(** C9.  Whatever the body does: (1) when the [with] statement is left the
    alarm is disarmed; (2) a body that ends normally completes with its
    value; (3) an exception of the body whose class is not [TimeOutError]
    leaves the statement unchanged, and no exception is ever swallowed;
    (4) a [TimeOutError] with a traceback becomes an [AssertionError] whose
    message holds the text of the traceback's first entry, the line of the
    guarded block that was running, and the timeout. *)
Theorem ExecutionTimeout_spec (A : Type) (self : ExecutionTimeout)
  (body : signals -> (raised + A) * signals) (s : signals) :
  let armed := __enter__ self s in
  let out := with_ExecutionTimeout self body s in
  alarm armed = timeout self /\ sigalrm armed = _raise_TimeOut /\
  alarm (snd out) = 0 /\
  fst out <> Suppressed /\
  (forall v, fst (body armed) = inr v -> fst out = Completed v) /\
  (forall e, fst (body armed) = inl e -> exc_type e <> TimeOutError ->
     fst out = Propagated e) /\
  (forall e entry rest,
     fst (body armed) = inl e -> exc_type e = TimeOutError ->
     exc_tb e = entry :: rest ->
     fst out =
       RaisedInExit AssertionError
         (nl ++ indent ++ str_line (fs_line entry)
             ++ " terminated with the timeout of "
             ++ str_int (timeout self) ++ " seconds." ++
          nl ++ indent
             ++ "Please check that this service timeout meets your expectation."
             ++ nl ++ indent)).
Proof.
  intros armed out. subst out. unfold with_ExecutionTimeout. fold armed.
  destruct (body armed) as [[e|v] s2] eqn:Hb; cbn [fst snd].
  - pose proof (__exit___disarms self (Some e) s2) as Hd.
    unfold __exit__ in *.
    destruct (exc_type e) eqn:Hty;
      try (cbn [fst snd] in *; repeat split; try assumption;
           try discriminate;
           [ intros e' He'; injection He' as <-; reflexivity
           | intros e' entry rest He'; injection He' as <-; congruence ]).
    destruct (exc_tb e) as [|entry tb] eqn:Htb; cbn [fst snd] in *;
      repeat split; try assumption; try discriminate.
    + intros e' He'; injection He' as <-; congruence.
    + intros e' entry rest He'; injection He' as <-; congruence.
    + intros e' He'; injection He' as <-; congruence.
    + intros e' entry' rest He' _ Htb'. injection He' as <-.
      rewrite Htb in Htb'. injection Htb' as <- <-. reflexivity.
  - cbn. repeat split; try discriminate.
    intros v' Hv. injection Hv as <-. reflexivity.
Qed.

(** Scenario E.  A guard of 1 second around [time.sleep(5)]: the alarm goes
    off in the body and the statement fails with an [AssertionError] that
    quotes that line. *)
Module Scenario.
Definition sleeping_call : frame_summary :=
  {| fs_filename := "test_guard.py"; fs_lineno := 12;
     fs_name := "test_slow"; fs_line := Some "time.sleep(5)" |}.

Definition alarm_handler_frame : frame_summary :=
  {| fs_filename := "fuel_health/test.py"; fs_lineno := 42;
     fs_name := "_raise_TimeOut"; fs_line := Some "raise TimeOutError()" |}.

Definition timed_out : raised :=
  {| exc_type := TimeOutError; exc_val := "";
     exc_tb := [sleeping_call; alarm_handler_frame] |}.

(** The alarm fires after one second, inside the body. *)
Definition slow_body (s : signals) : (raised + unit) * signals :=
  (inl timed_out, signal_alarm 0 s).

Definition value_error : raised :=
  {| exc_type := OtherError "ValueError"; exc_val := "bad value";
     exc_tb := [{| fs_filename := "test_guard.py"; fs_lineno := 20;
                   fs_name := "test_bad"; fs_line := Some "int('x')" |}] |}.

Definition failing_body (s : signals) : (raised + unit) * signals :=
  (inl value_error, s).

Definition idle : signals := {| sigalrm := SIG_DFL; alarm := 0 |}.
End Scenario.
----------------------------------------
** Problem details **
Nothing but the lines from the one with "Definition value_error : raised" through the last line of the data should appear; print them exactly.

** Result of the task **
Definition value_error : raised :=
  {| exc_type := OtherError "ValueError"; exc_val := "bad value";
     exc_tb := [{| fs_filename := "test_guard.py"; fs_lineno := 20;
                   fs_name := "test_bad"; fs_line := Some "int('x')" |}] |}.

Definition failing_body (s : signals) : (raised + unit) * signals :=
  (inl value_error, s).

Definition idle : signals := {| sigalrm := SIG_DFL; alarm := 0 |}.
End Scenario.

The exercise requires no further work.